Masters at Work: The Beauty of Ceramics

May 15, 2015 | Audio-Visual Presentations

We wanted to bless you with two awesomely beautiful short videos of ceramic masters at work. Just look what the master Potter does in our lives, shaping and refining us! They are quite extraordinary.

and

You will almost certainly make the association with Jeremiah 18, where the Lord speaks of the Potter shaping and reshaping his pot on the wheel. We are truly the Lord’s beloved, and He the master Potter who does not hesitate to refine and excise parts of the clay vessel He is shaping, to contain the particular treasures He has in mind. What would the Lord say to you through these videos as you watch precision craftsmanship twinned with refined patience? Do let us know if He shows you anything special!

3 Comments

  1. Harmony

    The patience, the slowness, the attention, the detail. May we be soft in His hands, and beautiful in His house.

  2. Robert Askey

    I especially loved the second one.

    I thought that this was so beautiful. When he put the jar first into the ‘slip’ to glaze it and then so carefully into the kiln, so much hope for good things from so much intense fire that might destroy it all – ‘twas a picture of how God deals with our lives. The sufferings might break us, cause us to go the other way and die, or render such beauty in us that it is to be treasured by Him above all things: It is worth the pain in us of the fire to make us into our final exquisite form. Perhaps, ultimately, this is what death is like?

    1 Corinthians 3, v.15
    10 By the grace God has given me, I laid a foundation as a wise builder, and someone else is building on it. But each one should build with care. 11 For no one can lay any foundation other than the one already laid, which is Jesus Christ. 12 If anyone builds on this foundation using gold, silver, costly stones, wood, hay or straw, 13 their work will be shown for what it is, because the Day will bring it to light. It will be revealed with fire, and the fire will test the quality of each person’s work. 14 If what has been built survives, the builder will receive a reward. 15 If it is burned up, the builder will suffer loss but yet will be saved—even though only as one escaping through the flames.

  3. Tréva

    The potter:
    So much intense concentration, absorbed by His craft; His critical eye and obvious pleasure; His focus and determination when moulding the clay on the wheel, the speed of which necessitates firm handling (our times in His hands – do we understand the times we are in?); the varying pressure to achieve the final shape; no mercy when cutting off the excess. The potter is prepared to get His hands dirty in the process. His hands hold us securely throughout.

    The process:
    Messy – yet vision of the final outcome is the driver and not hindered; attention to detail and the perfect beauty and grace of the finished form. Incisive surgery alone can let the Light shine through; texture – the rough and the smooth; gentleness and intricacy; scraping away the surface to reveal the hidden depths of colour so essential to the overall design; abundance (how often we want to hold on to it!) removed for a refined image; shine – reflecting His glory.
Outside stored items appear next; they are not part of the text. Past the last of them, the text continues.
(* ===== verification/DnsMessage.v ===== *)
(** * DnsMessage: building DNS queries and parsing responses
      ([class DnsMessage] of [src/cpp/DnsResolver.cpp])

    Reads of the packet are written in the option monad: [None] is a read
    outside the packet or a loop that did not stop within its fuel, that is,
    behaviour the C++ program does not define. The parser's own failures are
    values ([SkipFail], [None] inside a result, [ParseFail]). *)

From stdpp Require Import base list numbers option.
From Stdlib Require Import ZArith Lia.
From S2P Require Import Prelude Utils VpnPolicy.

(** ** Queries *)

(** The label loop of [BuildQuery]; [host] is the suffix at [start]. Every turn but
    the last drops at least the dot. [None] is the early [return kEmpty]. *)
Fixpoint BuildQuery_labels (fuel : nat) (host qname : bytes) : option bytes :=
  match fuel with
  | O => None
  | S f =>
      let dot := find_char 46 host in
      let labelLen := match dot with Some k => k | None => zlen host end in
      if (labelLen =? 0) || (63 <? labelLen) then None
      else
        let qname := qname ++ u8 labelLen :: ztake labelLen host in
        match dot with
        | None => Some qname
        | Some k => BuildQuery_labels f (zdrop (k + 1) host) qname
        end
  end.

(** The fixed part of the header after the transaction id: RD set, one question. *)
Definition query_header_tail : bytes :=
  [0x01; 0x00; 0x00; 0x01; 0x00; 0x00; 0x00; 0x00; 0x00; 0x00].

(** [BuildQuery(host, qtype, txid)]; the empty vector is the failure value. *)
Definition BuildQuery (host : bytes) (qtype txid : Z) : bytes :=
  if zlen host =? 0 then []
  else match BuildQuery_labels (S (length host)) host [] with
  | None => []
  | Some labels =>
      let qname := labels ++ [0x00] in
      if 255 <? zlen qname then []
      else [u8 (Z.shiftr txid 8); u8 (Z.land txid 0xFF)] ++ query_header_tail ++ qname
           ++ [u8 (Z.shiftr qtype 8); u8 (Z.land qtype 0xFF); 0x00; 0x01]
  end.

(** ** Names *)

(** [_SkipName]: the bytes the name at [pos] occupies, 0 for a malformed name. *)
Fixpoint SkipName_loop (fuel : nat) (data : bytes) (pos consumed : Z) : option Z :=
  match fuel with
  | O => None
  | S f =>
      if zlen data <=? pos then Some 0
      else
        b ← zget data pos;
        if Z.land b 0xC0 =? 0xC0 then
          if zlen data <=? pos + 1 then Some 0
          else
            b1 ← zget data (pos + 1);
            let target := Z.lor (Z.shiftl (Z.land b 0x3F) 8) b1 in
            if zlen data <=? target then Some 0
            else if target =? pos then Some 0
            else Some (consumed + 2)
        else if negb (Z.land b 0xC0 =? 0x00) then Some 0
        else if b =? 0 then Some (consumed + 1)
        else if zlen data <? pos + 1 + b then Some 0
        else SkipName_loop f data (pos + (1 + b)) (consumed + (1 + b))
  end.

Definition SkipName (data : bytes) (offset : Z) : option Z :=
  SkipName_loop (S (length data)) data offset 0.

Definition ReadU16 (data : bytes) (pos : Z) : option Z :=
  b0 ← zget data pos;
  b1 ← zget data (pos + 1);
  Some (u16 (Z.lor (Z.shiftl b0 8) b1)).

Definition ReadU32 (data : bytes) (pos : Z) : option Z :=
  b0 ← zget data pos;
  b1 ← zget data (pos + 1);
  b2 ← zget data (pos + 2);
  b3 ← zget data (pos + 3);
  Some (Z.lor (Z.lor (Z.lor (Z.shiftl b0 24) (Z.shiftl b1 16)) (Z.shiftl b2 8)) b3).

(** [tolower] in the C locale. *)
Definition tolower (c : Z) : Z := if (65 <=? c) && (c <=? 90) then c + 32 else c.

Definition kMaxJumps : Z := 32.

(** The loop of [_DecodeQuestionName]: [Some (Some name)] on success, [Some None]
    when it returns false. *)
Fixpoint DecodeQuestionName_loop (fuel : nat) (data : bytes) (pos jumps : Z)
    (first : bool) (outName : bytes) : option (option bytes) :=
  match fuel with
  | O => None
  | S f =>
      if zlen data <=? pos then Some None
      else
        b ← zget data pos;
        if Z.land b 0xC0 =? 0xC0 then
          if zlen data <=? pos + 1 then Some None
          else
            b1 ← zget data (pos + 1);
            let target := Z.lor (Z.shiftl (Z.land b 0x3F) 8) b1 in
            if zlen data <=? target then Some None
            else
              let jumps := jumps + 1 in
              if kMaxJumps <? jumps then Some None
              else DecodeQuestionName_loop f data target jumps first outName
        else if negb (Z.land b 0xC0 =? 0x00) then Some None
        else if b =? 0 then Some (Some outName)
        else if zlen data <? pos + 1 + b then Some None
        else
          label ← sub_bytes data (pos + 1) b;
          DecodeQuestionName_loop f data (pos + (1 + b)) jumps false
            (outName ++ (if first then [] else [46]) ++ map tolower label)
  end.

(** Between two jumps the position only grows, so a run has at most
    [kMaxJumps + 1] stretches of at most one turn per byte. *)
Definition name_fuel (data : bytes) : nat := Z.to_nat ((kMaxJumps + 2) * (zlen data + 2)).

Definition DecodeQuestionName (data : bytes) (offset : Z) : option (option bytes) :=
  DecodeQuestionName_loop (name_fuel data) data offset 0 true [].

(** [_LowerNoTrailingDot]. *)
Fixpoint strip_dots_rev (r : bytes) : bytes :=
  match r with
  | c :: r' => if c =? 46 then strip_dots_rev r' else r
  | [] => []
  end.

Definition LowerNoTrailingDot (host : bytes) : bytes :=
  map tolower (rev (strip_dots_rev (rev host))).

(** ** Responses *)

(** The messages of the [fail] calls of [ParseResponse]. *)
Inductive dns_error :=
| ErrShort | ErrNotResponse | ErrTxid | ErrRcode (rcode : Z) | ErrNoQuestion
| ErrQuestionDecode | ErrQuestionMismatch (got : bytes) | ErrQuestionName
| ErrQuestionBounds | ErrAnswerName | ErrAnswerHeader | ErrRdata | ErrTruncatedEmpty.

(** What [ParseResponse] leaves in its outputs: the addresses and the TTL, or an
    error with the addresses cleared. *)
Inductive parse_result :=
| Parsed (outAddrs : list sockaddr) (outMinTtl : Z)
| ParseFail (e : dns_error).

(** The question loop; [first] is [i == 0]. The position after the questions, or
    the error. *)
Fixpoint questions (n : nat) (data expectHost : bytes) (first : bool) (pos : Z)
    : option (Z + dns_error) :=
  match n with
  | O => Some (inl pos)
  | S n' =>
      checked ←
        (if first && negb (zlen expectHost =? 0) then
           qname ← DecodeQuestionName data pos;
           match qname with
           | None => Some (Some ErrQuestionDecode)
           | Some qname =>
               if bytes_eqb qname (LowerNoTrailingDot expectHost) then Some None
               else Some (Some (ErrQuestionMismatch qname))
           end
         else Some None);
      match checked with
      | Some e => Some (inr e)
      | None =>
          nameLen ← SkipName data pos;
          if nameLen =? 0 then Some (inr ErrQuestionName)
          else
            let pos := pos + nameLen in
            if zlen data <? pos + 4 then Some (inr ErrQuestionBounds)
            else questions n' data expectHost false (pos + 4)
      end
  end.

Record answer_state := {
  as_pos : Z; as_addrs : list sockaddr; as_minTtl : Z; as_haveTtl : bool
}.

(** Recording one address and its TTL. *)
Definition add_addr (st : answer_state) (a : sockaddr) (ttl : Z) : answer_state :=
  {| as_pos := as_pos st; as_addrs := as_addrs st ++ [a];
     as_minTtl := if negb (as_haveTtl st) || (ttl <? as_minTtl st) then ttl else as_minTtl st;
     as_haveTtl := true |}.

Definition set_pos (st : answer_state) (pos : Z) : answer_state :=
  {| as_pos := pos; as_addrs := as_addrs st; as_minTtl := as_minTtl st;
     as_haveTtl := as_haveTtl st |}.

(** The answer loop; [inl] is its normal end or a [break] on a truncated packet. *)
Fixpoint answers (n : nat) (data : bytes) (truncated : bool) (st : answer_state)
    : option (answer_state + dns_error) :=
  match n with
  | O => Some (inl st)
  | S n' =>
      let stop e := if truncated then Some (inl st) else Some (inr e) in
      nameLen ← SkipName data (as_pos st);
      if nameLen =? 0 then stop ErrAnswerName
      else
        let pos := as_pos st + nameLen in
        if zlen data <? pos + 10 then stop ErrAnswerHeader
        else
          type ← ReadU16 data pos;
          ttl ← ReadU32 data (pos + 4);
          rdlen ← ReadU16 data (pos + 8);
          let pos := pos + 10 in
          if zlen data <? pos + rdlen then stop ErrRdata
          else
            st' ←
              (if (type =? 1) && (rdlen =? 4) then
                 a ← sub_bytes data pos 4; Some (add_addr st (SockIn a) ttl)
               else if (type =? 28) && (rdlen =? 16) then
                 a ← sub_bytes data pos 16; Some (add_addr st (SockIn6 a) ttl)
               else Some st);
            answers n' data truncated (set_pos st' (pos + rdlen))
  end.

(** [ParseResponse(data, len, expectTxid, outAddrs, outMinTtl, outErr, expectHost)];
    a null [data] is [None]. *)
Definition ParseResponse (data : option bytes) (expectTxid : Z) (outAddrs : list sockaddr)
    (outMinTtl : Z) (expectHost : bytes) : option parse_result :=
  match data with
  | None => Some (ParseFail ErrShort)
  | Some data =>
      if zlen data <? 12 then Some (ParseFail ErrShort)
      else
        flags ← zget data 2;
        if Z.land flags 0x80 =? 0 then Some (ParseFail ErrNotResponse)
        else
          gotTxid ← ReadU16 data 0;
          if negb (gotTxid =? expectTxid) then Some (ParseFail ErrTxid)
          else
            flags2 ← zget data 3;
            let rcode := Z.land flags2 0x0F in
            if negb (rcode =? 0) then Some (ParseFail (ErrRcode rcode))
            else
              let truncated := negb (Z.land flags 0x02 =? 0) in
              qdcount ← ReadU16 data 4;
              ancount ← ReadU16 data 6;
              if negb (zlen expectHost =? 0) && (qdcount =? 0)
              then Some (ParseFail ErrNoQuestion)
              else
                q ← questions (Z.to_nat qdcount) data expectHost true 12;
                match q with
                | inr e => Some (ParseFail e)
                | inl pos =>
                    r ← answers (Z.to_nat ancount) data truncated
                          {| as_pos := pos; as_addrs := outAddrs;
                             as_minTtl := outMinTtl; as_haveTtl := false |};
                    match r with
                    | inr e => Some (ParseFail e)
                    | inl st =>
                        if truncated && bool_decide (as_addrs st = [])
                        then Some (ParseFail ErrTruncatedEmpty)
                        else Some (Parsed (as_addrs st) (as_minTtl st))
                    end
                end
  end.

(** ** Memory safety and termination lemmas *)

(** Read a byte that the context shows to be inside the packet. *)
Ltac read_byte d i b Hb :=
  let E := fresh "E" in
  destruct (zget_byte d i) as (b & E & Hb); [done|lia|]; rewrite E; cbn [mbind option_bind];
  unfold in_word in Hb; change (2 ^ 8) with 256 in Hb.

Lemma SkipName_loop_total fuel data pos consumed :
  bytes_ok data -> 0 <= pos -> 0 <= consumed ->
  Z.max 0 (zlen data - pos) < Z.of_nat fuel ->
  exists r, SkipName_loop fuel data pos consumed = Some r /\
    (r = 0 \/ (consumed < r /\ pos + (r - consumed) <= zlen data)).
Proof.
  intros Hd. revert pos consumed. induction fuel as [|f IH]; intros pos consumed Hp Hc Hf; [lia|].
  cbn [SkipName_loop]. zcase; [eauto|]. read_byte data pos b Hb.
  zcase.
  { zcase; [eauto|]. read_byte data (pos + 1) b1 Hb1. zcase; [eauto|]. zcase; [eauto|].
    eexists. split; [done|]. lia. }
  case_match; [eauto|]. zcase; [eexists; split; [done|]; lia|]. zcase; [eauto|].
  destruct (IH (pos + (1 + b)) (consumed + (1 + b))) as (r & Hr & Hor); try lia.
  exists r. split; [done|]. lia.
Qed.

Lemma SkipName_total data pos :
  bytes_ok data -> 0 <= pos ->
  exists r, SkipName data pos = Some r /\ (r = 0 \/ (0 < r /\ pos + r <= zlen data)).
Proof.
  intros Hd Hp. unfold SkipName.
  destruct (SkipName_loop_total (S (length data)) data pos 0) as (r & Hr & Hor); try done.
  - unfold zlen. lia.
  - exists r. split; [done|]. lia.
Qed.

Lemma ReadU16_total data pos :
  bytes_ok data -> 0 <= pos -> pos + 2 <= zlen data ->
  exists v, ReadU16 data pos = Some v /\ in_word 16 v.
Proof.
  intros Hd Hp Hl. unfold ReadU16. read_byte data pos b Hb. read_byte data (pos + 1) b1 Hb1.
  eexists. split; [done|]. by apply wrap_in_word.
Qed.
    Baptism in the slip; then set aside, “abandoned”, isolated and parched dry. Yet not alone: even when in the Refiner’s fire, prepared and stoked by the very hands which hold us, He is waiting, expectant.

    Treasures of darkness – the perfection of what is brought forth.

    The constancy of His gaze and attention – nothing is hid from His sight. Whatever He starts, He brings to completion. There is purpose in it all.